◆ **Exercise prompt**
Starting at the line that has "(** C5. Single-wire" and stopping after the line that has "- exists cells.", reproduce the listing below exactly; omit everything else.

◆ **Input for this task**
(** [parse_op] leaves the state alone until it calls the method. *)
Lemma parse_op_run (op : operator) (self : Circuit) :
  parse_op op self =
  match fst (_gate_from_operator op self) with
  | Raise e => (Raise e, self)
  | Return (None, _) =>
      (Raise (UnsupportedGateException
                ("Unsupported operation " +:+ op_str op
                 +:+ " not printable by circuit builder!")), self)
  | Return (Some f, mode) =>
      if decide (mode = Some (Z.of_nat (length (op_reg op))))
      then call f (op_reg op) self
      else (Raise (ModeMismatchException
                     (str_opt_int mode +:+ " mode gate applied to "
                      +:+ str_int (Z.of_nat (length (op_reg op))) +:+ " wires!")),
            self)
  end.
Proof.
  unfold parse_op. unfold bind at 1. rewrite _gate_from_operator_run.
  destruct (split_head _ _) as [operator|]; [|done].
  cbv zeta. simpl fst.
  match goal with |- context [Return ?found] => destruct found as [[f|] mode] end;
    simpl; [|done].
  by case_decide.
Qed.

(** Whatever comes of [parse_op], the state it leaves is the one a
    placement leaves. *)
Lemma parse_op_state (op : operator) (self : Circuit) :
  exists (k : nat) (matrix' : list (list string)),
    snd (parse_op op self) = with_matrix matrix' self /\
    widened k (_circuit_matrix self) matrix'.
Proof.
  assert (forall e : exn,
             exists (k : nat) (matrix' : list (list string)),
               snd (Raise e : outcome unit, self) = with_matrix matrix' self /\
               widened k (_circuit_matrix self) matrix') as Hraise.
  { intros e. exists 0%nat, (_circuit_matrix self). simpl.
    rewrite with_matrix_same. split; [done|apply widened_refl]. }
  rewrite parse_op_run.
  destruct (fst (_gate_from_operator op self)) as [[[f|] mode]|e]; [|done..].
  case_decide; [|done].
  destruct (call_placement f (op_reg op) self) as (k & matrix' & ? & ? & _).
  eauto.
Qed.

(** The two exceptions of the module come from [parse_op] itself, never
    from the method it calls. *)
Lemma parse_op_own_exception (op : operator) (self self' : Circuit) (e : exn) :
  parse_op op self = (Raise e, self') ->
  e <> IndexError -> e <> TypeError -> self' = self.
Proof.
  rewrite parse_op_run. intros Hrun Hindex Htype.
  destruct (fst (_gate_from_operator op self)) as [[[f|] mode]|e'];
    [|by simplify_eq..].
  case_decide; [|by simplify_eq].
  destruct (call_placement f (op_reg op) self) as (k & matrix' & _ & _ & Hout).
  rewrite Hrun in Hout. simpl in Hout.
  destruct Hout as [?|[?|?]]; simplify_eq.
Qed.

End Translation.

Section Document.
Context `{qcircuit_strings}.

(** ** The document *)

Lemma append_assoc (s t u : string) : (s +:+ t) +:+ u = s +:+ t +:+ u.
Proof.
  induction s as [|c s IH]; [done|].
  rewrite !append_String. by rewrite IH.
Qed.

Lemma append_empty_r (s : string) : s +:+ "" = s.
Proof.
  induction s as [|c s IH]; [done|].
  rewrite append_String. by rewrite IH.
Qed.

Lemma with_document_twice (d d' : string) (self : Circuit) :
  with_document d' (with_document d self) = with_document d' self.
Proof. done. Qed.

Lemma emit_run (s : string) (self : Circuit) :
  emit s self = (Return tt, with_document (_document self +:+ s) self).
Proof. done. Qed.

(** Writing the cells of one wire, then its terminator, appends the text
    of the wire. *)
Lemma write_wire (wire_ops : list string) (self : Circuit) :
  (for_ wire_ops _write_operation_to_document ;;; _end_wire) self =
  (Return tt, with_document (_document self +:+ wire_text wire_ops) self).
Proof.
  revert self. induction wire_ops as [|cell wire_ops IH]; intros self.
  - done.
  - unfold bind in *. simpl. unfold bind.
    unfold _write_operation_to_document at 1. rewrite emit_run.
    specialize (IH (with_document
                      (_document self +:+ _pad_with_spaces (WIRE_OPERATION cell)) self)).
    destruct (for_ wire_ops _ _) as [[[]|e] self'].
    + rewrite IH. simpl. by rewrite with_document_twice, append_assoc.
    + done.
Qed.

(** Writing the wires in order appends their texts in order. *)
Lemma write_wires (matrix : list (list string)) (self : Circuit) :
  for_ matrix (fun wire_ops =>
    for_ wire_ops _write_operation_to_document ;;; _end_wire) self =
  (Return tt,
   with_document (_document self +:+ fold_right String.append "" (map wire_text matrix))
     self).
Proof.
  revert self. induction matrix as [|wire_ops matrix IH]; intros self; simpl.
  - rewrite append_empty_r. by destruct self.
  - unfold bind at 1. rewrite write_wire, IH. simpl.
    by rewrite with_document_twice, append_assoc.
Qed.

Lemma _apply_spacing_run (self : Circuit) :
  _apply_spacing self =
  (Return tt, with_document (_document self +:+ spacing_text self) self).
Proof.
  unfold _apply_spacing, spacing_text, bind, gets, ret.
  destruct self as [d m [column|] [row|] single two]; simpl;
    rewrite ?emit_run; simpl; unfold with_document; simpl;
    by rewrite ?append_assoc, ?append_empty_r, ?append_empty.
Qed.

(** [dump_to_document] returns the document of the spec and stores it in
    [_document]; nothing else changes. *)
Lemma dump_to_document_run (self : Circuit) :
  dump_to_document self =
  (Return (document_text self), with_document (document_text self) self).
Proof.
  unfold dump_to_document.
  unfold bind at 1. unfold _init_document, modify.
  unfold bind at 1. rewrite _apply_spacing_run.
  unfold bind at 1. unfold _begin_circuit. rewrite emit_run.
  unfold bind at 1. unfold gets at 1.
  unfold bind at 1. rewrite write_wires.
  unfold bind at 1. unfold _end_circuit. rewrite emit_run.
  unfold bind at 1. unfold _end_document. rewrite emit_run.
  unfold gets, document_text. simpl.
  by rewrite !append_assoc.
Qed.

End Document.

Section Claims.
Context `{qcircuit_strings}.

(** ** The invariant of the grid *)

Lemma __init___rectangular (wires : Z) : rectangular (_circuit_matrix (__init__ wires)).
Proof.
  apply rectangular_lookup. simpl. intros i j ri rj Hi Hj.
  apply lookup_replicate in Hi as [-> _]. apply lookup_replicate in Hj as [-> _]. done.
Qed.

Lemma parse_op_rectangular (op : operator) (self : Circuit) :
  rectangular (_circuit_matrix self) ->
  rectangular (_circuit_matrix (snd (parse_op op self))).
Proof.
  destruct (parse_op_state op self) as (k & matrix' & -> & Hw).
  apply (widened_rectangular _ _ _ Hw).
Qed.

(** C1. Rectangularity invariant: in every circuit reached from a freshly
    constructed one through operators that [parse_op] accepts, all wires
    have the same number of cells; and each of the three operation types
    (single-mode, multi-mode, controlled-mode) takes a rectangular matrix
    to a rectangular matrix, on whatever wires it is called. *)
Theorem rectangularity_invariant :
  (forall (wires : Z) (self : Circuit),
      reachable wires self -> rectangular (_circuit_matrix self)) /\
  (forall (wire : Z) (circuit_op : string) (self : Circuit),
      rectangular (_circuit_matrix self) ->
      rectangular (_circuit_matrix (snd (_single_mode_gate wire circuit_op self)))) /\
  (forall (circuit_op : string) (wires : list Z) (self : Circuit),
      rectangular (_circuit_matrix self) ->
      rectangular (_circuit_matrix (snd (_multi_mode_gate circuit_op wires self)))) /\
  (forall (source_wire target_wire : Z) (circuit_op : string) (self : Circuit),
      rectangular (_circuit_matrix self) ->
      rectangular
        (_circuit_matrix
           (snd (_controlled_mode_gate source_wire target_wire circuit_op self)))).
Proof.
  repeat split.
  - intros wires self Hreach. induction Hreach as [|self op self' _ IH Hstep].
    + apply __init___rectangular.
    + apply (parse_op_rectangular op) in IH. by rewrite Hstep in IH.
  - intros wire circuit_op self. apply placed_rectangular, _single_mode_gate_placement.
  - intros circuit_op wires self. apply placed_rectangular, _multi_mode_gate_placement.
  - intros source_wire target_wire circuit_op self.
    apply placed_rectangular, _controlled_mode_gate_placement.
Qed.

(** ** Placement of gates *)

Lemma _is_empty_true (cell : string) : _is_empty cell = true <-> cell = QUANTUM_WIRE 1.
Proof. apply String.eqb_eq. Qed.

Lemma _is_empty_false (cell : string) : _is_empty cell = false <-> cell <> QUANTUM_WIRE 1.
Proof. apply String.eqb_neq. Qed.

(** C4. Single-wire overflow: when the last cell of a valid wire is not
    the empty wire, [_single_mode_gate] returns, the matrix keeps its
    wires, and every wire has its old cells followed by exactly one new
    cell: the operator on the gate's wire, the empty wire on every other
    wire. *)
Theorem single_wire_overflow (wire : Z) (circuit_op cell : string) (self : Circuit) :
  let matrix := _circuit_matrix self in
  0 <= wire < Z.of_nat (length matrix) ->
  matrix !! Z.to_nat wire ≫= last = Some cell ->
  cell <> QUANTUM_WIRE 1 ->
  exists matrix',
    _single_mode_gate wire circuit_op self = (Return tt, with_matrix matrix' self) /\
    length matrix' = length matrix /\
    forall (i : nat) (cells : list string),
      matrix !! i = Some cells ->
      exists new_cell,
        matrix' !! i = Some (cells ++ [new_cell]) /\
        length (cells ++ [new_cell]) = S (length cells) /\
        (i = Z.to_nat wire -> new_cell = circuit_op) /\
        (i <> Z.to_nat wire -> new_cell = QUANTUM_WIRE 1 /\ _is_empty new_cell = true).
Proof.
  intros matrix Hwire Hlast Hcell. subst matrix.
  rewrite _single_mode_gate_run. cbv zeta.
  rewrite (index_in_range _ _ Hwire), Hlast.
  apply _is_empty_false in Hcell. rewrite Hcell.
  eexists. split; [done|]. split.
  { by rewrite !append_cells_length, length_alter. }
  intros i cells Hi.
  rewrite overflow_lookup by apply slice_bound_le.
  rewrite Hi. simpl.
  rewrite !slice_bound_in_range by lia.
  exists (if decide (i = Z.to_nat wire) then circuit_op else QUANTUM_WIRE 1).
  apply lookup_lt_Some in Hi.
  split; [|split; [|split]].
  - repeat case_decide; subst; simpl; try lia; done.
  - rewrite length_app. simpl. lia.
  - intros ->. by case_decide.
  - intros Hne. case_decide; [done|]. split; [done|]. by apply _is_empty_true.
Qed.

(** C5. Single-wire reuse: when the last cell of a valid wire is the empty
    wire, [_single_mode_gate] returns having overwritten that one cell
    with the operator; every other cell of every wire is as it was, and so
    is the length of every wire. *)
Theorem single_wire_reuse (wire : Z) (circuit_op : string) (self : Circuit) :
  let matrix := _circuit_matrix self in
  0 <= wire < Z.of_nat (length matrix) ->
  matrix !! Z.to_nat wire ≫= last = Some (QUANTUM_WIRE 1) ->
  exists matrix',
    _single_mode_gate wire circuit_op self = (Return tt, with_matrix matrix' self) /\
    length matrix' = length matrix /\
    forall (i : nat) (cells : list string),
      matrix !! i = Some cells ->
      exists cells',
        matrix' !! i = Some cells' /\
        length cells' = length cells /\
        (forall column : nat,
            cells' !! column =
            if decide (i = Z.to_nat wire /\ S column = length cells)
            then Some circuit_op
            else cells !! column).
Proof.
  intros matrix Hwire Hlast. subst matrix.
  rewrite _single_mode_gate_run. cbv zeta.
  rewrite (index_in_range _ _ Hwire), Hlast.
  rewrite (proj2 (_is_empty_true _) eq_refl).
  eexists. split; [done|]. split; [by rewrite length_alter|].
  intros i cells Hi. rewrite list_lookup_alter.
  destruct (decide (Z.to_nat wire = i)) as [<-|Hne].
  - rewrite Hi. simpl. eexists. split; [done|]. split; [by rewrite length_insert|].
    intros column. rewrite Hi in Hlast. simpl in Hlast.
    assert (cells <> []) as Hcells by (intros ->; done).
    destruct cells as [|c cells]; [done|]. simpl length. simpl pred.
    rewrite list_lookup_insert by (simpl; lia).
    simpl length. repeat case_decide; try done; exfalso; lia.
  - exists cells. split; [done|]. split; [done|].
    intros column. case_decide as Heq; [|done]. by destruct Heq as [-> _].
Qed.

◆ **Answer to this problem**
(** C5. Single-wire reuse: when the last cell of a valid wire is the empty
    wire, [_single_mode_gate] returns having overwritten that one cell
    with the operator; every other cell of every wire is as it was, and so
    is the length of every wire. *)
Theorem single_wire_reuse (wire : Z) (circuit_op : string) (self : Circuit) :
  let matrix := _circuit_matrix self in
  0 <= wire < Z.of_nat (length matrix) ->
  matrix !! Z.to_nat wire ≫= last = Some (QUANTUM_WIRE 1) ->
  exists matrix',
    _single_mode_gate wire circuit_op self = (Return tt, with_matrix matrix' self) /\
    length matrix' = length matrix /\
    forall (i : nat) (cells : list string),
      matrix !! i = Some cells ->
      exists cells',
        matrix' !! i = Some cells' /\
        length cells' = length cells /\
        (forall column : nat,
            cells' !! column =
            if decide (i = Z.to_nat wire /\ S column = length cells)
            then Some circuit_op
            else cells !! column).
Proof.
  intros matrix Hwire Hlast. subst matrix.
  rewrite _single_mode_gate_run. cbv zeta.
  rewrite (index_in_range _ _ Hwire), Hlast.
  rewrite (proj2 (_is_empty_true _) eq_refl).
  eexists. split; [done|]. split; [by rewrite length_alter|].
  intros i cells Hi. rewrite list_lookup_alter.
  destruct (decide (Z.to_nat wire = i)) as [<-|Hne].
  - rewrite Hi. simpl. eexists. split; [done|]. split; [by rewrite length_insert|].
    intros column. rewrite Hi in Hlast. simpl in Hlast.
    assert (cells <> []) as Hcells by (intros ->; done).
    destruct cells as [|c cells]; [done|]. simpl length. simpl pred.
    rewrite list_lookup_insert by (simpl; lia).
    simpl length. repeat case_decide; try done; exfalso; lia.
  - exists cells. split; [done|]. split; [done|].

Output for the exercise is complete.